(* ===== verification/StatefulWriter.v ===== *)
(** * The stateful writer

    [StatefulWriter] (src/cpp/rtps/writer/StatefulWriter.cpp): a reliable writer that
    composes its history with a reader proxy per matched reader.

    - The writer and its history refer to each other.  A state is a [WriterHistory]
      whose writer is the record [StatefulWriter] below, and the calls the history
      makes are operations on the whole state.
    - A pointer to a reader proxy is its place in [matched_remote_readers_].  Readers
      of the same process and data sharing are off, so this is the only vector of
      matched readers.  Positive acknowledgements are not disabled.
    - What the writer asks of the network, the flow controller, the listener and the
      pools is the class [WriterEnv].  A message of the group is added for the readers
      behind the current sender; the readers the transports reach for the readers
      enabled in the locator selector, and the number of locators, are [select].
    - The group throws [timeout] when what it holds back cannot be sent in time.  A
      routine that may pass this on is [throwing]; the [try] blocks are where the code
      has them.  That a flush times out shows with the submessage added last.
    - Timers and the other calls out of the writer are noted in [log]. *)

From S2P Require Import Prelude.
From S2P Require Import SeqNum.
From S2P Require Import Bitmap.
From S2P Require Import Containers.
From S2P Require Import Guid.
From S2P Require Import CacheChange.
From S2P Require Import GapBuilder.
From S2P Require Import History.
From S2P Require Import Locator.
From S2P Require Import LocatorSelector.
From S2P Require Import ReaderProxy.

Module StatefulWriter.
Import CacheChange ChangeForReader.
Import ReaderLocator.
Import ReaderProxy.
Import WriterHistory.

(** ** What the writer asks of others *)

(** A submessage handed to the message group. *)
Inductive Submessage :=
  | DATA (change : CacheChange_t) (inline_qos : bool)
  | DATA_FRAG (change : CacheChange_t) (fragment_number : Z) (inline_qos : bool)
  | GAP (g : Gap)
  | HEARTBEAT (first last : SN.SequenceNumber_t) (count : Z) (final liveliness : bool).

(** What comes of it: the group may refuse, or throw one of its two exceptions.  Only
    [add_data] and [add_data_frag] throw [limit_exceeded]. *)
Inductive Answer := Added | Refused | TimedOut | LimitExceeded.
Lemma check_acked_spec s : winv s → ends (check_acked_status s) (λ _ s', winv s' ∧ settles s s').
Proof.
  intros Hi. pose proof (v_history _ Hi) as Hh. unfold check_acked_status. rewrite (bind_step get_state _ _ s s) by done.
  rewrite (bind_step writer _ _ (wr s) s) by done. pose proof (min_low_mark_spec s Hi) as Hscan.
  destruct (foldl scan_acked (true, None) (readers (wr s))) as [all low]. cbv zeta in *.
  destruct Hscan as (Hall & Hlw & Hlv & Hack & Hlow). set (min_low := default _ low) in *. pose proof (v_top _ Hi) as Htop.
  destruct (SN.add_u32_val min_low 1) as [Ev _]; [done|range_unfold; lia|lia|].
  assert (SN.wf (SN.add_u32 min_low 1)) as Hw1 by (apply SN.add_u32_wf; [done|range_unfold; lia]).
  assert (∀ s1, winv s1 → settles s s1 → ends ((if all then s ← get_state;
    modify (λ w, with_acked w (WriterHistory.next_sequence_number s) (SN.sub_u32 (WriterHistory.next_sequence_number s) 1) true)
    else mret tt) s1) (λ _ s', winv s' ∧ settles s s')) as Hend.
  { intros s1 Hi1 Hsh1. destruct all; [|by apply ends_ret]. rewrite (bind_step get_state _ _ s1 s1) by done.
    destruct (next_seq s1 (v_history _ Hi1)) as (Hnw & Hnv & _); [pose proof (v_top _ Hi1); lia|].
    assert (0 <= last_num s1) by apply (ok_last _ (v_history _ Hi1)).
    eexists _, _. split; [reflexivity|].
    destruct (winv_next s1 (WriterHistory.next_sequence_number s1) (SN.sub_u32 (WriterHistory.next_sequence_number s1) 1) true)
      as [Hi2 Hsh2]; [done|done|lia| |split; [done|exact (transitivity Hsh1 Hsh2)]].
    rewrite (fo_readers _ _ (se_forgets _ _ Hsh1)). eapply Forall_impl; [by apply Hall|]. intros p ->. constructor. }
  apply (ends_bind _ _ _ (λ _ s', winv s' ∧ settles s s')); [|intros [] s1 [Hi1 Hsh1]; by apply Hend]. clear Hend.
  destruct (marks s Hh) as [(_ & -> & _)|(Hne & (Hmw & Emin) & _ & Hle & _ & Hbounds)].
  { apply ends_ret. split; [done|reflexivity]. }
  rewrite SN.neqb_negb, Emin. cbn [negb].
  assert (∀ s1, winv s1 → settles s s1 → ends ((s ← get_state;
    (if SN.geb min_low (WriterHistory.get_seq_num_min s)
     then modify (λ w, with_removal w 1 (biggest_removed_sequence_number_ w)) else mret tt);;
    modify (λ w, with_acked w (next_all_acked_notify_sequence_ w) min_low (all_acked_ w))) s1)
    (λ _ s', winv s' ∧ settles s s')) as Hrest.
  { intros s1 Hi1 Hsh1. rewrite (bind_step get_state _ _ s1 s1) by done.
    apply (ends_impl _ (λ _ s2, acts s1 (readers (wr s1)) s2)).
    - apply ends_speak; [done| |intros; by apply speaks_modify].
      destruct (SN.geb _ _); [by apply speaks_modify|apply ends_ret, acts_refl].
    - intros _ s2 H2. split; [by apply (winv_same s1)|].
      exact (transitivity Hsh1 (acts_settles _ _ H2)). }
  apply (ends_bind _ _ _ (λ _ s', winv s' ∧ settles s s')); [|intros [] s1 [Hi1 Hsh1]; by apply Hrest]. clear Hrest.
  destruct (v_next _ Hi) as [Hnw Hnv]. rewrite SN.leb_val by done. destruct (_ <=? _); [|apply ends_ret; split; [done|reflexivity]].
  apply (ends_bind _ _ _ (λ _ s', winv s' ∧ settles s s')).
  - destruct (has_listener _ && _) eqn:El; [|apply ends_ret; split; [done|reflexivity]].
    apply andb_true_iff in El as [Hlis El]. rewrite SN.geb_val in El by done. apply Z.leb_le in El.
    rewrite (bind_step changes_of _ _ (stored s) s) by done.
    destruct (start_received_spec s min_low Hi Hlw Hne El) as (cit & Ecit & Hcit & Hbelow).
    rewrite (bind_step _ _ _ cit s) by (unfold lift_outcome; by rewrite Ecit).
    destruct (stored s) as [|front rest] eqn:Est; [done|].
    assert (WriterHistory.get_seq_num_min s = sequenceNumber front) as Efront
      by (unfold WriterHistory.get_seq_num_min, History.get_min_change; fold (stored s); by rewrite Est).
    eapply ends_impl; [apply (tell_received_spec cit s _ front); [done|by rewrite Est| |by rewrite Est| |]|].
    + by destruct (SN.gtb _ _).
    + rewrite SN.gtb_val by done. rewrite Efront. fold (number front). fold (next_num s).
      destruct (Z.ltb_spec (next_num s) (number front)); [done|]. fold (next_num s). lia.
    + intros i c Hle' Hc. eapply Forall_impl; [exact Hack|]. simpl. intros p ?. rewrite Est in Hc. specialize (Hbelow i c Hle' Hc). lia.
    + intros [] s1 (Hi1 & Hfo & _ & Hq). split; [done|]. split; [done|]. intros [Hno|Hno]; [congruence|by apply Hq].
  - intros [] s1 [Hi1 Hsh1]. eexists _, _. split; [reflexivity|].
    destruct (winv_next s1 (SN.add_u32 min_low 1) (min_readers_low_mark_ (wr s1)) (all_acked_ (wr s1)))
      as [Hi2 Hsh2]; [done|done|rewrite (sh_last _ _ (settles_shrinks _ _ Hsh1)); lia| |split; [done|exact (transitivity Hsh1 Hsh2)]].
    rewrite Ev, (fo_readers _ _ (se_forgets _ _ Hsh1)). done.
Qed.

End facts.
End WriterFacts.
(** ** Publication *)

Lemma publish_spec ndebug s c params now :
  winv s → Guid.wf (writerGUID c) → last_num s + 1 < 2 ^ 62 → Z.of_nat (length (stored s)) + 1 < 2 ^ 31 →
  ends (add_change_ ndebug c params now s) (λ '(_, b) s', winv s' ∧ (b = true ↔ accepts s c) ∧
    if b then ∃ c' s2, winv s2 ∧ steady nobody s s2 ∧ stored s2 = stored s ++ [c'] ∧ last_num s2 = last_num s + 1 ∧
      number c' = last_num s + 1 ∧ serializedPayload c' = serializedPayload c ∧ kind c' = kind c ∧
      Forall2 (gets s c') (readers (wr s)) (readers (wr s2)) ∧ settles s2 s' ∧
      (readers (wr s) ≠ [] → stored s' = stored s2)
    else s' = s).
Proof.
  intros Hi Hg Htop Hlen. pose proof (v_history _ _ Hi) as Hh. unfold add_change_. rewrite (bind_step get_state _ _ s s) by done.
  rewrite (ok_attached _ Hh). cbn [negb]. destruct (prepare_spec s c params now Hh Hg) as (s1 & p' & o & E1 & Hok & Hacc & Ew & Eatt & Ho).
  { unfold last_num in Htop. lia. }
  { done. }
  rewrite (bind_step _ _ s (s1, o, p') s) by (unfold lift_outcome; by rewrite E1).
  rewrite (bind_step (put_state s1) _ s tt s1) by done. destruct o as [c'|].
  2: { subst s1. apply ends_ret. split; [done|]. split; [|done]. rewrite <-Hacc. split; [done|by intros []]. }
  destruct Ho as (Est & _ & El & En & Epay & Ek & _). assert (accepts s c) as Ha by by apply Hacc.
  assert (history_grown s c' s1) as Hgrow.
  { split; [done|done|by split|done|by unfold limit; rewrite Eatt| |done]. split; [apply Ha|done]. }
  eapply ends_bind; [by apply (unsent_change_spec ndebug s c' s1)|]. intros [] s3 (Hi3 & s2 & Hi2 & Hst & Est2 & El2 & Hgets & Hsh & Hkeep).
  apply ends_ret. split; [done|]. split; [done|]. exists c', s2. done.
Qed.

(** ** Queries *)

(** A routine that only looks at the readers. *)
Lemma for_matched_search s (fn : nat → stateful (Sys E) bool) (f : ReaderProxy → bool) :
  (∀ i p, readers (wr s) !! i = Some p → fn i s = Done (f p, s)) →
  for_matched_readers fn s = Done (existsb f (readers (wr s)), s).
Proof.
  intros Hfn. unfold for_matched_readers. rewrite (bind_step writer _ _ (wr s) s) by done. change (StatefulWriter.readers (wr s)) with (readers (wr s)).
  assert (∀ k l, drop k (readers (wr s)) = l → for_readers (seq k (length l)) fn s = Done (existsb f l, s)) as Hall.
  { intros k l. revert k. induction l as [|p l IH]; intros k El; [done|]. cbn [length seq for_readers existsb].
    assert (readers (wr s) !! k = Some p) as Hp by (rewrite <-(Nat.add_0_r k), <-lookup_drop, El; done).
    rewrite (bind_step _ _ _ _ _ (Hfn k p Hp)). destruct (f p); [done|]. apply IH. rewrite (drop_S _ p) in El by done. by simplify_eq. }
  apply (Hall 0%nat). by rewrite drop_0.
Qed.

(** A reader has acknowledged what its proxy does not wait for. *)
Lemma acked_settled s p n : good_in s p → acked p n = true ↔ n ∉ num <$> changes p.
Proof.
  intros Hg. pose proof (g_tracks _ _ _ _ _ _ Hg) as Ht. pose proof (t_refers _ _ _ _ Ht) as Hr. rewrite Forall_forall in Hr.
  pose proof (p_nums _ (t_ok _ _ _ _ Ht)) as Hn. rewrite Forall_forall in Hn. unfold acked. rewrite orb_true_iff, Z.leb_le. split.
  - intros Ha (c & -> & Hc)%list_elem_of_fmap. destruct (Hn c Hc) as [_ Hlow]. destruct Ha as [?|Ha]; [lia|].
    destruct (at_num (num c) (changes p)) as [[i d]|] eqn:Ed.
    + apply list_find_Some in Ed as (Hd & _ & _). destruct (Hr d (list_elem_of_lookup_2 _ _ _ Hd)) as (_ & _ & Hst & _). by case_bool_decide.
    + rewrite at_num_None in Ed. by apply (Ed c Hc).
  - intros Hno. right. destruct (at_num n (changes p)) as [[i d]|] eqn:Ed; [|done].
    apply list_find_Some in Ed as (Hd & <- & _). destruct Hno. apply list_elem_of_fmap_2. by eapply list_elem_of_lookup_2.
Qed.

End ops.
End WriterOps.
(* ===== verification/StatefulWriterMatching.v ===== *)
(** * Matching and unmatching readers

    The operations of a stateful writer that change the set of matched readers, and the
    writer as it is constructed: each keeps the invariant of StatefulWriterFacts.v. *)

From S2P Require Import Prelude.
From S2P Require Import SeqNum.
From S2P Require Import Bitmap.
From S2P Require Import BitmapFacts.
From S2P Require Import Containers.
From S2P Require Import Guid.
From S2P Require Import CacheChange.
From S2P Require Import GapBuilder.
From S2P Require Import History.
From S2P Require Import HistoryFacts.
From S2P Require Import Locator.
From S2P Require Import LocatorSelector.
From S2P Require Import ReaderProxy.
From S2P Require Import ReaderProxyFacts.
From S2P Require Import StatefulWriter.
From S2P Require Import StatefulWriterFacts.
From S2P Require Import StatefulWriterOps.

Module WriterMatching.
Import CacheChange ChangeForReader ReaderLocator ReaderProxy.
Import HistorySearch WriterHistoryFacts ProxyFacts.
Import StatefulWriter WriterFacts WriterOps.

Section matching.
Context {E : Type} `{!WriterEnv E} `{!WriterEnvLaws E}.
Context (wanted : Guid.GUID_t → CacheChange_t → Prop).
Implicit Types s : Sys E.

Abbreviation winv := (winv wanted).
Abbreviation acts := (acts wanted).
Abbreviation good_in := (good_in wanted).
Definition cancel_initial_acknack (w : WriterProxy) : list Effect * WriterProxy :=
  let '(notify, t) := TimedEventImpl.go_cancel (initial_acknack_ w) in
  (if notify then [Notify initial_acknack_timer] else [], with_timers w (heartbeat_response_ w) t).

(** [initial_acknack_->recreate_timer()]. *)
Definition recreate_initial_acknack (w : WriterProxy) : list Effect * WriterProxy :=
  let '(_, t) := TimedEventImpl.go_cancel (initial_acknack_ w) in
  ([Recreate initial_acknack_timer], with_timers w (heartbeat_response_ w) t).

Definition update_heartbeat_response_interval (w : WriterProxy) (us : Z) : WriterProxy :=
  with_timers w (TimedEventImpl.update_interval_us (heartbeat_response_ w) us) (initial_acknack_ w).

(** ** Life cycle *)

Definition with_state (w : WriterProxy) (st : StateCode) : WriterProxy :=
  mkProxy (heartbeat_response_ w) (initial_acknack_ w) (last_heartbeat_count_ w)
    (heartbeat_final_flag_ w) (is_alive_ w) (changes_received_ w)
    (changes_from_writer_low_mark_ w) (max_sequence_number_ w) (last_notified_ w)
    (guid_as_vector_ w) (guid_prefix_as_vector_ w) (is_on_same_process_ w)
    (ownership_strength_ w) (liveliness_kind_ w) (persistence_guid_ w) (locators_entry_ w)
    (is_datasharing_writer_ w) (received_at_least_one_heartbeat_ w) st.

(** The locators of an entry, assigned and filtered. *)
Definition assign_locators (rd : ReaderInfo) (e : LocatorSelectorEntry) (uni multi : list Locator_t)
    : LocatorSelectorEntry :=
  let u := RLV.assign_vector (unicast e) uni in
  let u := RLV.with_items u (filter_remote_locators (RLV.collection_ u)
             (r_external_unicast_locators rd) (r_ignore_non_matching_locators rd)) in
  mkEntry (remote_guid e) u (RLV.assign_vector (multicast e) multi)
    (state_unicast e) (state_multicast e) (enabled e) (transport_should_process e).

*WHAT TO PRODUCE*
The lines sought are those in the data above that include the string "Ecit"; copy each one.

*OUTPUT FOR THIS TASK*
    destruct (start_received_spec s min_low Hi Hlw Hne El) as (cit & Ecit & Hcit & Hbelow).
    rewrite (bind_step _ _ _ cit s) by (unfold lift_outcome; by rewrite Ecit).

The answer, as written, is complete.